Please return every line of the records below that contains the word "xlsx".

[Dataset entries]
--- START ---
(** C7, amended.  When the held result has no rows, [export_data] does not
    fail: it shows the warning that there is nothing to export and returns.
    It opens no save dialog and makes no call that writes a file, whatever
    the dialog would have answered and whatever the disk would allow; so it
    is neither a silent no-op nor a write of an empty sheet. *)
Theorem export_empty_result
    (to_excel : ExcelWriter) (ui : AppUI.t) (answer : string) :
  df_rows (AppUI.last_df ui) = [] ->
  AppUI.export_data to_excel ui answer =
    ([AppUI.ShowWarning "Aviso" "Nenhum dado para exportar."], None) /\
  forall path df,
    ~ In (AppUI.ToExcel path df) (fst (AppUI.export_data to_excel ui answer)).
Proof.
  intros H.
  assert (E : AppUI.export_data to_excel ui answer =
              ([AppUI.ShowWarning "Aviso" "Nenhum dado para exportar."], None)).
  { unfold AppUI.export_data, df_empty. rewrite H.
    now destruct (df_columns (AppUI.last_df ui)). }
  split; [exact E|]. intros path df. rewrite E.
  intros [Hin|[]]. discriminate.
Qed.

Lemma export_empty_result_witness :
  AppUI.export_data Sample.writer (AppUI.init Sample.db) "/tmp/out.xlsx" =
    ([AppUI.ShowWarning "Aviso" "Nenhum dado para exportar."], None) /\
  forall path df,
    ~ In (AppUI.ToExcel path df)
         (fst (AppUI.export_data Sample.writer (AppUI.init Sample.db) "/tmp/out.xlsx")).
Proof.
  apply (export_empty_result Sample.writer (AppUI.init Sample.db) "/tmp/out.xlsx").
  reflexivity.
Defined.

(** ** The table name: claim C5 *)

Lemma replace_twice (s : string) :
  replace " " "_" (replace "-" "_" s) =
  (fix go (s : string) : string :=
     match s with
     | EmptyString => EmptyString
     | String c r => String (underscore c) (go r)
     end) s.
Proof.
  induction s as [|c s IH]; [reflexivity|].
  cbn [replace]. rewrite IH. f_equal.
  unfold underscore.
  destruct (Ascii.eqb c "-") eqn:E1; [reflexivity|].
  destruct (Ascii.eqb c " "); reflexivity.
Qed.

Lemma derive_get (file_path : string) (n : nat) :
  String.get n (derive_table_name file_path) =
  option_map underscore (String.get n (stem_of file_path)).
Proof.
  unfold derive_table_name. fold (stem_of file_path).
  rewrite replace_twice. revert n.
  induction (stem_of file_path) as [|c s IH]; intros n; [reflexivity|].
  destruct n as [|n]; [reflexivity|]. cbn [String.get]. apply IH.
Qed.

Lemma derive_length (file_path : string) :
  String.length (derive_table_name file_path) = String.length (stem_of file_path).
Proof.
  unfold derive_table_name. fold (stem_of file_path). rewrite replace_twice.
  induction (stem_of file_path) as [|c s IH]; [reflexivity|].
  cbn [String.length]. now rewrite IH.
Qed.

Lemma safe_underscore (c : ascii) :
  safe_char (underscore c) = safe_char c || Ascii.eqb c "-" || Ascii.eqb c " ".
Proof.
  unfold underscore.
  destruct (Ascii.eqb c "-") eqn:E1.
  - cbn [orb]. now rewrite orb_true_r.
  - destruct (Ascii.eqb c " ") eqn:E2; cbn [orb].
    + now rewrite orb_true_r.
    + now rewrite !orb_false_r.
Qed.

(** C5, as the claim words it, fails: only hyphens and spaces are replaced.
    The dot inside the base name of [data.v2.csv] stays, so the name is not
    the one the specification describes and holds a character outside the
    safe set. *)
Lemma derive_table_name_keeps_dot :
  derive_table_name "data.v2.csv" = "data.v2" /\
  sanitize_spec (stem_of "data.v2.csv") = "data_v2" /\
  derive_table_name "data.v2.csv" <> sanitize_spec (stem_of "data.v2.csv") /\
  all_chars safe_char (derive_table_name "data.v2.csv") = false.
Proof. repeat split; try reflexivity. vm_compute. discriminate. Qed.

(** C5, amended.  [derive_table_name] returns the base name without its
    extension, with every hyphen and every space replaced by an underscore
    and every other character kept in place.  So the name is over letters,
    digits and underscore exactly when the base name without extension is
    over letters, digits, underscore, hyphen and space.  And the name of
    [sales report-2024.csv] is [sales_report_2024]. *)
Theorem derive_table_name_replaces (file_path : string) :
  String.length (derive_table_name file_path) = String.length (stem_of file_path) /\
  (forall n, String.get n (derive_table_name file_path) =
             option_map underscore (String.get n (stem_of file_path))) /\
  all_chars safe_char (derive_table_name file_path) =
    all_chars (fun c => safe_char c || Ascii.eqb c "-" || Ascii.eqb c " ")
              (stem_of file_path) /\
  derive_table_name "sales report-2024.csv" = "sales_report_2024".
Proof.
  split; [apply derive_length|]. split; [apply derive_get|].
  split; [|reflexivity].
  unfold derive_table_name. fold (stem_of file_path). rewrite replace_twice.
  induction (stem_of file_path) as [|c s IH]; [reflexivity|].
  cbn [all_chars]. now rewrite IH, safe_underscore.
Qed.

(** ** Loading a file: claims C6 and C8 *)

Lemma import_file_unfold (fs : FileSystem) (db : Store) (p : string) :
  p <> "" ->
  DataImporter.import_file fs db p =
  (df <- read_csv fs p (delimiter_of p) ;;
   conn <- to_sql df (derive_table_name p) db ;;
   Ok (conn, Some (derive_table_name p))).
Proof.
  intros Hp. unfold DataImporter.import_file, delimiter_of,
    DatabaseManager.create_table_from_df.
  apply String.eqb_neq in Hp. rewrite Hp.
  now destruct (endswith p ".csv").
Qed.

Lemma find_table_app (db : Store) (n : string) (tb : Table) :
  find_table db n = None ->
  find_table (db ++ [(n, tb)])%list n = Some tb.
Proof.
  induction db as [|[m t] db IH]; cbn [find_table app]; intros H.
  - unfold same_name. now rewrite String.eqb_refl.
  - destruct (same_name m n); [discriminate|]. now apply IH.
Qed.

Lemma tables_named_app (db : Store) (n : string) (tb : Table) :
  find_table db n = None ->
  tables_named (db ++ [(n, tb)])%list n = 1%nat.
Proof.
  unfold tables_named.
  induction db as [|[m t] db IH]; cbn [find_table app filter fst]; intros H.
  - unfold same_name. now rewrite String.eqb_refl.
  - destruct (same_name m n); [discriminate|]. now apply IH.
Qed.

Lemma to_sql_ok (df : DataFrame) (n : string) (db db' : Store) :
  to_sql df n db = Ok db' ->
  find_table db' n = Some (mkTable (df_columns df) (df_rows df)) /\
  tables_named db' n = 1%nat.
Proof.
  unfold to_sql.
  destruct (negb _); [discriminate|].
  set (db1 := if has_table db n then drop_table db n else db).
  unfold create_table.
  destruct (df_columns df) as [|c cols] eqn:Hcols; [discriminate|].
  destruct (starts_with "sqlite_" (lower n)); [discriminate|].
  destruct (find_table db1 n) eqn:Hfind; [discriminate|].
  destruct (repeated_column (c :: cols)); [discriminate|].
  intros H. injection H as <-.
  split; [now apply find_table_app | now apply tables_named_app].
Qed.

(** What a load that succeeded has done. *)
Lemma import_file_ok (fs : FileSystem) (db db' : Store) (p n : string) :
  DataImporter.import_file fs db p = Ok (db', Some n) ->
  n = derive_table_name p /\
  exists df,
    read_csv fs p (delimiter_of p) = Ok df /\
    find_table db' n = Some (mkTable (df_columns df) (df_rows df)) /\
    tables_named db' n = 1%nat.
Proof.
  intros H.
  assert (Hp : p <> "").
  { intros ->. cbn in H. discriminate. }
  rewrite (import_file_unfold _ _ _ Hp) in H.
  destruct (read_csv fs p (delimiter_of p)) as [df| |] eqn:Hread; try discriminate.
  cbn [bind] in H.
  destruct (to_sql df (derive_table_name p) db) as [conn| |] eqn:Hsql; try discriminate.
  cbn [bind] in H. injection H as <- <-.
  split; [reflexivity|]. exists df. split; [reflexivity|].
  exact (to_sql_ok _ _ _ _ Hsql).
Qed.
--- END ---
### ANSWER:
  AppUI.export_data Sample.writer (AppUI.init Sample.db) "/tmp/out.xlsx" =
         (fst (AppUI.export_data Sample.writer (AppUI.init Sample.db) "/tmp/out.xlsx")).
  apply (export_empty_result Sample.writer (AppUI.init Sample.db) "/tmp/out.xlsx").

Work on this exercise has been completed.